(Dataset entries)

Definition with_form v (s : AddNodeDialogComponent) :=
  {| node_form_group := v; control_plane_node_detected := control_plane_node_detected s;
     minio_node_detected := minio_node_detected s; available_ips := available_ips s;
     used_ips_ := used_ips_ s; node_type := node_type s; deployment_options := deployment_options s;
     create_duplicate_ := create_duplicate_ s; settings_ := settings_ s; kit_status_ := kit_status_ s;
     kit_settings_ := kit_settings_ s; nodes_ := nodes_ s; setup_nodes_ := setup_nodes_ s;
     validation_hostnames_ := validation_hostnames_ s; validation_ips_ := validation_ips_ s;
     validation_k8_ips_ := validation_k8_ips_ s; validation_macs_ := validation_macs_ s;
     wait_for_new_ips_ := wait_for_new_ips_ s; arrays := arrays s; closed := closed s |}.
Definition with_detected v w (s : AddNodeDialogComponent) :=
  {| node_form_group := node_form_group s; control_plane_node_detected := v; minio_node_detected := w;
     available_ips := available_ips s; used_ips_ := used_ips_ s; node_type := node_type s;
     deployment_options := deployment_options s; create_duplicate_ := create_duplicate_ s;
     settings_ := settings_ s; kit_status_ := kit_status_ s; kit_settings_ := kit_settings_ s;
     nodes_ := nodes_ s; setup_nodes_ := setup_nodes_ s; validation_hostnames_ := validation_hostnames_ s;
     validation_ips_ := validation_ips_ s; validation_k8_ips_ := validation_k8_ips_ s;
     validation_macs_ := validation_macs_ s; wait_for_new_ips_ := wait_for_new_ips_ s; arrays := arrays s;
     closed := closed s |}.
Definition with_available v (s : AddNodeDialogComponent) :=
  {| node_form_group := node_form_group s; control_plane_node_detected := control_plane_node_detected s;
     minio_node_detected := minio_node_detected s; available_ips := v; used_ips_ := used_ips_ s;
     node_type := node_type s; deployment_options := deployment_options s;
     create_duplicate_ := create_duplicate_ s; settings_ := settings_ s; kit_status_ := kit_status_ s;
     kit_settings_ := kit_settings_ s; nodes_ := nodes_ s; setup_nodes_ := setup_nodes_ s;
     validation_hostnames_ := validation_hostnames_ s; validation_ips_ := validation_ips_ s;
     validation_k8_ips_ := validation_k8_ips_ s; validation_macs_ := validation_macs_ s;
     wait_for_new_ips_ := wait_for_new_ips_ s; arrays := arrays s; closed := closed s |}.
Definition with_used v (s : AddNodeDialogComponent) :=
  {| node_form_group := node_form_group s; control_plane_node_detected := control_plane_node_detected s;
     minio_node_detected := minio_node_detected s; available_ips := available_ips s; used_ips_ := v;
     node_type := node_type s; deployment_options := deployment_options s;
     create_duplicate_ := create_duplicate_ s; settings_ := settings_ s; kit_status_ := kit_status_ s;
     kit_settings_ := kit_settings_ s; nodes_ := nodes_ s; setup_nodes_ := setup_nodes_ s;
     validation_hostnames_ := validation_hostnames_ s; validation_ips_ := validation_ips_ s;
     validation_k8_ips_ := validation_k8_ips_ s; validation_macs_ := validation_macs_ s;
     wait_for_new_ips_ := wait_for_new_ips_ s; arrays := arrays s; closed := closed s |}.
Definition with_type v w (s : AddNodeDialogComponent) :=
  {| node_form_group := node_form_group s; control_plane_node_detected := control_plane_node_detected s;
     minio_node_detected := minio_node_detected s; available_ips := available_ips s;
     used_ips_ := used_ips_ s; node_type := v; deployment_options := w;
     create_duplicate_ := create_duplicate_ s; settings_ := settings_ s; kit_status_ := kit_status_ s;
     kit_settings_ := kit_settings_ s; nodes_ := nodes_ s; setup_nodes_ := setup_nodes_ s;
     validation_hostnames_ := validation_hostnames_ s; validation_ips_ := validation_ips_ s;
     validation_k8_ips_ := validation_k8_ips_ s; validation_macs_ := validation_macs_ s;
     wait_for_new_ips_ := wait_for_new_ips_ s; arrays := arrays s; closed := closed s |}.
Definition with_duplicate v (s : AddNodeDialogComponent) :=
  {| node_form_group := node_form_group s; control_plane_node_detected := control_plane_node_detected s;
     minio_node_detected := minio_node_detected s; available_ips := available_ips s;
     used_ips_ := used_ips_ s; node_type := node_type s; deployment_options := deployment_options s;
     create_duplicate_ := v; settings_ := settings_ s; kit_status_ := kit_status_ s;
     kit_settings_ := kit_settings_ s; nodes_ := nodes_ s; setup_nodes_ := setup_nodes_ s;
     validation_hostnames_ := validation_hostnames_ s; validation_ips_ := validation_ips_ s;
     validation_k8_ips_ := validation_k8_ips_ s; validation_macs_ := validation_macs_ s;
     wait_for_new_ips_ := wait_for_new_ips_ s; arrays := arrays s; closed := closed s |}.
Definition with_settings v (s : AddNodeDialogComponent) :=
  {| node_form_group := node_form_group s; control_plane_node_detected := control_plane_node_detected s;
     minio_node_detected := minio_node_detected s; available_ips := available_ips s;
     used_ips_ := used_ips_ s; node_type := node_type s; deployment_options := deployment_options s;
     create_duplicate_ := create_duplicate_ s; settings_ := v; kit_status_ := kit_status_ s;
     kit_settings_ := kit_settings_ s; nodes_ := nodes_ s; setup_nodes_ := setup_nodes_ s;
     validation_hostnames_ := validation_hostnames_ s; validation_ips_ := validation_ips_ s;
     validation_k8_ips_ := validation_k8_ips_ s; validation_macs_ := validation_macs_ s;
     wait_for_new_ips_ := wait_for_new_ips_ s; arrays := arrays s; closed := closed s |}.
Definition with_kit_status v (s : AddNodeDialogComponent) :=
  {| node_form_group := node_form_group s; control_plane_node_detected := control_plane_node_detected s;
     minio_node_detected := minio_node_detected s; available_ips := available_ips s;
     used_ips_ := used_ips_ s; node_type := node_type s; deployment_options := deployment_options s;
     create_duplicate_ := create_duplicate_ s; settings_ := settings_ s; kit_status_ := v;
     kit_settings_ := kit_settings_ s; nodes_ := nodes_ s; setup_nodes_ := setup_nodes_ s;
     validation_hostnames_ := validation_hostnames_ s; validation_ips_ := validation_ips_ s;
     validation_k8_ips_ := validation_k8_ips_ s; validation_macs_ := validation_macs_ s;
     wait_for_new_ips_ := wait_for_new_ips_ s; arrays := arrays s; closed := closed s |}.
Definition with_k8 v (s : AddNodeDialogComponent) :=
  {| node_form_group := node_form_group s; control_plane_node_detected := control_plane_node_detected s;
     minio_node_detected := minio_node_detected s; available_ips := available_ips s;
     used_ips_ := used_ips_ s; node_type := node_type s; deployment_options := deployment_options s;
     create_duplicate_ := create_duplicate_ s; settings_ := settings_ s; kit_status_ := kit_status_ s;
     kit_settings_ := kit_settings_ s; nodes_ := nodes_ s; setup_nodes_ := setup_nodes_ s;
     validation_hostnames_ := validation_hostnames_ s; validation_ips_ := validation_ips_ s;
     validation_k8_ips_ := v; validation_macs_ := validation_macs_ s;
     wait_for_new_ips_ := wait_for_new_ips_ s; arrays := arrays s; closed := closed s |}.
Definition with_refs p q r h (s : AddNodeDialogComponent) :=
  {| node_form_group := node_form_group s; control_plane_node_detected := control_plane_node_detected s;
     minio_node_detected := minio_node_detected s; available_ips := available_ips s;
     used_ips_ := used_ips_ s; node_type := node_type s; deployment_options := deployment_options s;
     create_duplicate_ := create_duplicate_ s; settings_ := settings_ s; kit_status_ := kit_status_ s;
     kit_settings_ := kit_settings_ s; nodes_ := nodes_ s; setup_nodes_ := setup_nodes_ s;
     validation_hostnames_ := p; validation_ips_ := q; validation_k8_ips_ := validation_k8_ips_ s;
     validation_macs_ := r; wait_for_new_ips_ := wait_for_new_ips_ s; arrays := h; closed := closed s |}.
Definition with_arrays h (s : AddNodeDialogComponent) :=
  {| node_form_group := node_form_group s; control_plane_node_detected := control_plane_node_detected s;
     minio_node_detected := minio_node_detected s; available_ips := available_ips s;
     used_ips_ := used_ips_ s; node_type := node_type s; deployment_options := deployment_options s;
     create_duplicate_ := create_duplicate_ s; settings_ := settings_ s; kit_status_ := kit_status_ s;
     kit_settings_ := kit_settings_ s; nodes_ := nodes_ s; setup_nodes_ := setup_nodes_ s;
     validation_hostnames_ := validation_hostnames_ s; validation_ips_ := validation_ips_ s;
     validation_k8_ips_ := validation_k8_ips_ s; validation_macs_ := validation_macs_ s;
     wait_for_new_ips_ := wait_for_new_ips_ s; arrays := h; closed := closed s |}.
Definition with_wait v (s : AddNodeDialogComponent) :=
  {| node_form_group := node_form_group s; control_plane_node_detected := control_plane_node_detected s;
     minio_node_detected := minio_node_detected s; available_ips := available_ips s;
     used_ips_ := used_ips_ s; node_type := node_type s; deployment_options := deployment_options s;
     create_duplicate_ := create_duplicate_ s; settings_ := settings_ s; kit_status_ := kit_status_ s;
     kit_settings_ := kit_settings_ s; nodes_ := nodes_ s; setup_nodes_ := setup_nodes_ s;
     validation_hostnames_ := validation_hostnames_ s; validation_ips_ := validation_ips_ s;
     validation_k8_ips_ := validation_k8_ips_ s; validation_macs_ := validation_macs_ s;
     wait_for_new_ips_ := v; arrays := arrays s; closed := closed s |}.
Definition with_closed v (s : AddNodeDialogComponent) :=
  {| node_form_group := node_form_group s; control_plane_node_detected := control_plane_node_detected s;
     minio_node_detected := minio_node_detected s; available_ips := available_ips s;
     used_ips_ := used_ips_ s; node_type := node_type s; deployment_options := deployment_options s;
     create_duplicate_ := create_duplicate_ s; settings_ := settings_ s; kit_status_ := kit_status_ s;
     kit_settings_ := kit_settings_ s; nodes_ := nodes_ s; setup_nodes_ := setup_nodes_ s;
     validation_hostnames_ := validation_hostnames_ s; validation_ips_ := validation_ips_ s;
     validation_k8_ips_ := validation_k8_ips_ s; validation_macs_ := validation_macs_ s;
     wait_for_new_ips_ := wait_for_new_ips_ s; arrays := arrays s; closed := v |}.

Abbreviation M := (handler AddNodeDialogComponent (effect call page)).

• **Task prompt**
Lines from the top of the entries through the line with "s; kit_settings_ := kit_settings_ s;" are to be transcribed exactly, and nothing more.

• **Task solution**
Definition with_form v (s : AddNodeDialogComponent) :=
  {| node_form_group := v; control_plane_node_detected := control_plane_node_detected s;
     minio_node_detected := minio_node_detected s; available_ips := available_ips s;
     used_ips_ := used_ips_ s; node_type := node_type s; deployment_options := deployment_options s;
     create_duplicate_ := create_duplicate_ s; settings_ := settings_ s; kit_status_ := kit_status_ s;
     kit_settings_ := kit_settings_ s; nodes_ := nodes_ s; setup_nodes_ := setup_nodes_ s;
     validation_hostnames_ := validation_hostnames_ s; validation_ips_ := validation_ips_ s;
     validation_k8_ips_ := validation_k8_ips_ s; validation_macs_ := validation_macs_ s;
     wait_for_new_ips_ := wait_for_new_ips_ s; arrays := arrays s; closed := closed s |}.
Definition with_detected v w (s : AddNodeDialogComponent) :=
  {| node_form_group := node_form_group s; control_plane_node_detected := v; minio_node_detected := w;
     available_ips := available_ips s; used_ips_ := used_ips_ s; node_type := node_type s;
     deployment_options := deployment_options s; create_duplicate_ := create_duplicate_ s;
     settings_ := settings_ s; kit_status_ := kit_status_ s; kit_settings_ := kit_settings_ s;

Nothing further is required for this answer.